The trouble is that this doesn't really work so well in practice. The important thing to remember here is that setTimeout() and setInterval() are not guaranteed to execute on time - and they don't, given any sort of reasonable non-I/O processing load, let alone adding in computationally intensive tasks. With 100ms intervals and a 300ms timeout, there will be false positive timeouts even while running a simple, lightly loaded four member test cluster wherein the cluster members and Redis server are all on the same physical machine. Too great a length of time elapses between heartbeats, or between issuing a heartbeat and it arriving, or between sequential checks on heartbeat timestamps. That results from some combination of (a) other processing taking place in the Node.js process, (b) network and Redis delay (actually minimal as it turns out), and (c) sharing a Redis pub/sub channel and client with other messages.

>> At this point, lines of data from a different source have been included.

(** Every accepted packet is bounded, and reading consumes input. *)
Lemma next_from_bounds rd fuel pkt s p s' :
  next_from rd fuel pkt s = inl (p, s') ->
  (length pkt <= maxHeaders rd)%nat -> size pkt <= maxPacket rd ->
  Forall (fun h => header_bytes h <= maxLine rd)%nat pkt ->
  p <> [] /\ (length p <= maxHeaders rd)%nat /\ size p <= maxPacket rd
  /\ Forall (fun h => header_bytes h <= maxLine rd)%nat p
  /\ (String.length (data s') < String.length (data s))%nat /\ failure s' = failure s.
Proof.
  revert pkt s. induction fuel as [|fuel IH]; intros pkt s H Hn Hs Hl; cbn [next_from] in H; [done|].
  destruct (readLine rd s) as [[line s1]|err] eqn:Er; [|by destruct err].
  apply readLine_inl in Er as (Hline & Hlen & Hfail). destruct (is_empty line).
  - destruct pkt as [|h pkt].
    + destruct (IH _ _ H Hn Hs Hl) as (? & ? & ? & ? & ? & ?). split_and!; [done..|lia|congruence].
    + injection H as <- <-. done.
  - destruct (parse_header line) as [h|] eqn:Eh; [|done]. apply parse_header_bytes in Eh.
    destruct (Nat.ltb_spec (maxHeaders rd) (length (pkt ++ [h]))); [done|].
    destruct (Z.ltb_spec (maxPacket rd) (size (pkt ++ [h]))); [done|].
    destruct (IH _ _ H) as (? & ? & ? & ? & ? & ?); [done|done| |split_and!; [done..|lia|congruence]].
    apply Forall_app. split; [done|]. constructor; [lia|constructor].
Qed.

(** More fuel than bytes makes no difference. *)
Lemma next_from_fuel rd fuel fuel' pkt s :
  (String.length (data s) < fuel)%nat -> (String.length (data s) < fuel')%nat ->
  next_from rd fuel pkt s = next_from rd fuel' pkt s.
Proof.
  revert fuel' pkt s. induction fuel as [|fuel IH]; intros [|fuel'] pkt s H H'; try lia. cbn [next_from].
  destruct (readLine rd s) as [[line s1]|err] eqn:Er; [|done].
  apply readLine_inl in Er as (_ & Hlen & _). destruct (is_empty line).
  - destruct pkt; [|done]. apply IH; lia.
  - destruct (parse_header line); [|done]. destruct (_ <? _)%nat; [done|]. destruct (_ <? _); [done|].
    apply IH; lia.
Qed.

(** ** Properties *)

(** C26. No smuggling: whatever the values of an accepted request, its bytes
    read back, in front of any further bytes, either as exactly the packet it
    was meant as, leaving exactly those bytes, or, precisely when that packet
    exceeds the reader's bounds, as a size error; never as another packet. A
    request stamped with an action id carries that one id. *)
Theorem ami_request_roundtrip rd r b t f :
  encode r = inl b -> Forall (fun h => trim_space (Key h) = Key h) (Headers r) -> (1 < bufSize rd)%nat ->
  0 <= maxPacket rd ->
  (next rd (MkStream (b +:+ t) f) = inl (meant r, MkStream t f)
   \/ (~ fits rd (meant r)
       /\ exists w, next rd (MkStream (b +:+ t) f) = inr (ErrPacketTooLarge w)))
  /\ forall r0 id, r = withActionID r0 id -> getAll (meant r) "ActionID" = [id] /\ actionID (meant r) = id.
Proof.
  intros He Ht Hb Hz. apply encode_inv in He as (b' & He & -> & _). split.
  - unfold next. cbn [data]. rewrite sapp_assoc.
    assert (Forall clean (meant r)) as Hcl by (eapply encode_headers_clean; [exact He|by constructor]).
    pose proof (encode_headers_length _ _ He) as Hlen.
    assert (length (meant r) < S (String.length (b' +:+ CRLF +:+ t)))%nat as Hfuel
      by (rewrite length_sapp; lia).
    exact (next_from_headers rd f t (meant r) [] _ b' Hcl He ltac:(discriminate) Hb Hfuel (Nat.le_0_l _) Hz).
  - intros r0 id ->. unfold getAll, actionID, meant, withActionID. cbn [Headers Action get List.filter Key].
    change (equal_fold "Action" "ActionID") with false. change (equal_fold "ActionID" "ActionID") with true.
    cbn [map Value]. split; [|done]. f_equal.
    induction (Headers r0) as [|h l IH]; [done|]. cbn [List.filter].
    destruct (equal_fold (Key h) "ActionID") eqn:E; cbn [negb List.filter]; [done|by rewrite E].
Qed.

To get rid of these issues, the heartbeat functionality is first given its own channel and Redis client instances - that eliminates the possibility of having to wait for other, non-heartbeat messages to clear through in order in the subscribed client, for example. Then we run the heartbeat in a forked child process to eliminate as much of the timing lag as possible. Launching the process runs as follows:

var heartbeatProcessArguments = {
  // Arguments to pass to the child process. e.g. Redis client options,
  // timeouts, intervals, etc.
};

// This is a lazy way to pass structured arguments to a child process
// without having to care about what they contain: convert to JSON,
// and then base 64 encode that string.
heartbeatProcessArguments = JSON.stringify(heartbeatProcessArguments);
heartbeatProcessArguments = new Buffer(heartbeatProcessArguments, "utf8")
heartbeatProcessArguments = heartbeatProcessArguments.toString("base64");

var heartbeatProcess = require("child_process").fork(
  path.join(__dirname, "heartbeat.js"),
  [heartbeatProcessArguments],
  {
    // Pass over all of the environment.
    env: process.ENV,
    // Share stdout/stderr, so we can hear the inevitable errors.
    silent: false
  }
);

// Listen for messages from the heartbeat child process.
heartbeatProcess.on("message", function (message) {
  // Process the message - these will be notices that a cluster process
  // is down or has come back up.
});

// Make sure the child process dies along with this parent process; certainly
// necessary for Vows tests, possible not so much under other circumstances.
process.on("exit", function () {
  heartbeatProcess.kill("SIGKILL");
});

// If the child process dies, then we have a problem.
heartbeatProcess.on("exit", function (code, signal) {
  // This is critical, so either restart the heartbeat or kill this process by
  // throwing an error. The latter is probably a better idea.
});

Then in the child process, we can read the provided base 64 encoded configuration as follows:

var config = new Buffer(process.argv[2], "base64").toString("utf8");
config = JSON.parse(config);

Passing messages back to the parent makes use of the process.send() function:

// Anything older than 300ms and we assume that means the process
// in question has died.
var timeout = 300;
setInterval(function () {
  var tooOld = Date.now() - timeout;
  for (var processId in heartbeatTimestamps) {
    if (heartbeatTimestamps[processId] < tooOld) {
      // Tell the parent process that a cluster process fell over.
      process.send({
        type: "processDown",
        processId: processId
      });
    }
  });
}), 100);

And that is that in a nutshell. Now all you have to worry about is overall server load and network latency when selecting appropriate values for the heartbeat interval and timeout. You can see an actual implementation with the frills and the epicycles in the Thywill code for RedisCluster and RedisClusterHeartbeat.